Trying to gather documentation after the fact is one of the hardest ways to defend a discrimination charge. If the documentation does not exist, it cannot retroactively be created.
Here are four best practices for employers to build a consistent firing process:
- Always submit something. Ideally, there is a designated form for firing managers to fill out. In circumstances where this form is unavailable or time does not permit, the firing manager should send a timestamped email or text message to the HR department to be included in the personnel files. In this case, function is more important than form, but ideally, employers should establish systems that support by-the-book employment practices.
- Cool down before documenting. Emotions should not play a role in the firing process. A clear head and cool temperament are preferred when documenting an employment incident, because plaintiffs’ attorneys can spin emotion into proof of bias.
- Focus on the specific performance issue. This is why written communication of the job expectations during the hiring process is so important. There should be no room for surprises. If an employee continues to not meet performance expectations, there is cause for termination. However, if either the expectations or the performance issues go undocumented, there is an open door to dispute the dismissal.

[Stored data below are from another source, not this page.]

Lemma collect_armed_total request timeout_at object :
  0 ≤ sar_duration request → total (collect_armed request timeout_at object).
Proof.
  intros Hd w. unfold collect_armed. destruct (set_armed_steps object true) as (Ht & _ & _).
  destruct (set_armed_steps object false) as (Hf & _ & _). unfold mbind at 1, io_bind at 1.
  specialize (Ht w). destruct (set_armed object true w) as [[[]|e|] w1]; [|done..].
  apply now_bind. intros t w2 -> Hle. apply lift_bind; [by destruct (instant_checked_add _ _)|].
  intros capture_end ->%ok_or_ok%instant_add_some. unfold mbind at 1, io_bind at 1.
  pose proof (window_loop_ends (window_fuel (sar_duration request))
    (bpf_clock w2 + sar_duration request) timeout_at w2) as Hend.
  destruct (window_loop _ _ _ w2) as [[b|e|] w3]; [|done|].
  - assert (total (_ ← set_armed object false;
      if (b : bool) then collector_read_capture object else lift (Err AggregateError.Timeout)))
      as Htot; [|apply Htot]. apply total_bind; [done|]. intros _ _ _ _.
    destruct b; [apply collector_read_total|by apply total_lift].
  - exfalso. apply Hend; [|..|done].
    all: unfold window_fuel, WAIT_INTERVAL in *;
      pose proof (Z.div_pos (sar_duration request) (10 * 1000000) Hd ltac:(lia));
      pose proof (Z.mod_pos_bound (sar_duration request) (10 * 1000000) ltac:(lia));
      pose proof (Z.div_mod (sar_duration request) (10 * 1000000) ltac:(lia)); lia.
Qed.

(** Collecting aggregated system calls.  The collection returns and reaches no panic.  A
    capture is what the maps held after the programs had been told to stop, at least the
    requested duration after they were armed; and a collection that times out has disarmed the
    programs too, no earlier than the timeout after it began. *)
Theorem syscall_collect_window (request : SyscallAggregateRequest) (w : World)
    (Hduration : 0 ≤ sar_duration request) :
  (syscall_collect request w).1 ≠ Panic
  ∧ (∀ capture w', syscall_collect request w = (Ok capture, w') →
     ∃ object w1 w2 w3 w4 group_map summary inflight,
       set_armed object true w1 = (Ok (), w2) ∧ set_armed object false w3 = (Ok (), w4)
       ∧ bpf_clock w2 + sar_duration request ≤ bpf_clock w3
       ∧ collector_read_capture object w4 = (Ok capture, w')
       ∧ Forall (group_answer object) group_map
       ∧ read_capture group_map summary inflight = Ok capture)
  ∧ (∀ w', syscall_collect request w = (Err AggregateError.Timeout, w') →
     ∃ object w1, set_armed object false w1 = (Ok (), w')
       ∧ bpf_clock w + sar_timeout request ≤ bpf_clock w1).
Proof.
  destruct (prepare_steps request) as (Hpt & Hps & Hpn). split; [|split].
  - rewrite collect_steps. apply lift_bind; [unfold aggregate_validate_request; no_panic|].
    intros [] _. apply now_bind. intros t w1 -> _.
    apply lift_bind; [by destruct (instant_checked_add _ _)|]. intros timeout_at _.
    eapply later_bind; [reflexivity|done|done|]. intros object w2 _. by apply collect_armed_total.
  - intros capture w'. rewrite collect_steps. intros Hok. io_steps. unfold collect_armed in Hok.
    io_steps. repeat match goal with u : unit |- _ => destruct u end.
    repeat match goal with H : ask monotonic_now _ = _ |- _ => apply now_ok in H as [-> ?] end.
    repeat match goal with H : ok_or _ _ = _ |- _ => apply ok_or_ok, instant_add_some in H as -> end.
    match goal with H : window_loop _ _ _ _ = (Ok ?b, _) |- _ =>
      destruct b; [|done]; apply window_loop_ok in H as [Hle Hend] end.
    pose proof (collector_reads _ _ _ _ Hok) as
      (group_map & summary & inflight & _ & _ & _ & _ & _ & _ & _ & Hg & _ & _ & Hread).
    do 8 eexists. split; [eassumption|]. split; [eassumption|]. split; [lia|].
    split; [exact Hok|]. split; [exact Hg|exact Hread].
  - intros w'. rewrite collect_steps. intros He.
    apply no_timeout_bind in He as ([] & w0 & Hv & He).
    2: { intros v v' [= E _]. unfold aggregate_validate_request in E. by repeat case_match. }
    injection Hv as _ <-. apply no_timeout_bind in He as (t & w1 & Hn & He); [|no_timeout_steps].
    apply now_ok in Hn as [-> Hle].
    apply no_timeout_bind in He as (timeout_at & w2 & Ht & He); [|no_timeout_steps].
    apply lift_ok in Ht as [->%ok_or_ok%instant_add_some ->].
    apply no_timeout_bind in He as (object & w3 & Hp & He); [|done].
    unfold collect_armed in He. destruct (set_armed_steps object true) as (_ & _ & Hna).
    destruct (set_armed_steps object false) as (_ & _ & Hnd).
    apply no_timeout_bind in He as ([] & w4 & Ha & He); [|done].
    apply no_timeout_bind in He as (t & w5 & Hn & He); [|no_timeout_steps].
    apply no_timeout_bind in He as (capture_end & w6 & Hc & He); [|no_timeout_steps].
    apply no_timeout_bind in He as (b & w7 & Hloop & He); [|apply window_no_timeout].
    apply window_loop_ok in Hloop as [_ Hend].
    apply no_timeout_bind in He as ([] & w8 & Hd & He); [|done].
    destruct b; [by apply read_no_timeout in He|]. injection He as <-.
    exists object, w7. split; [done|]. lia.
Qed.
End captures.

- Be consistent in the review process. If one employee receives more leniency, it could appear as favoritism and unfair employment practices. A good rule of thumb is that there is no such thing as overcommunication. The review process should tell a consistent story about the individual employee as well as the importance of employee performance across the organization. “They weren’t a good fit,” is not a legally appropriate cause for termination.
By following these four best practices, employers can ensure the firing process is a smooth and streamlined event. They will also be better protected against wrongful termination claims.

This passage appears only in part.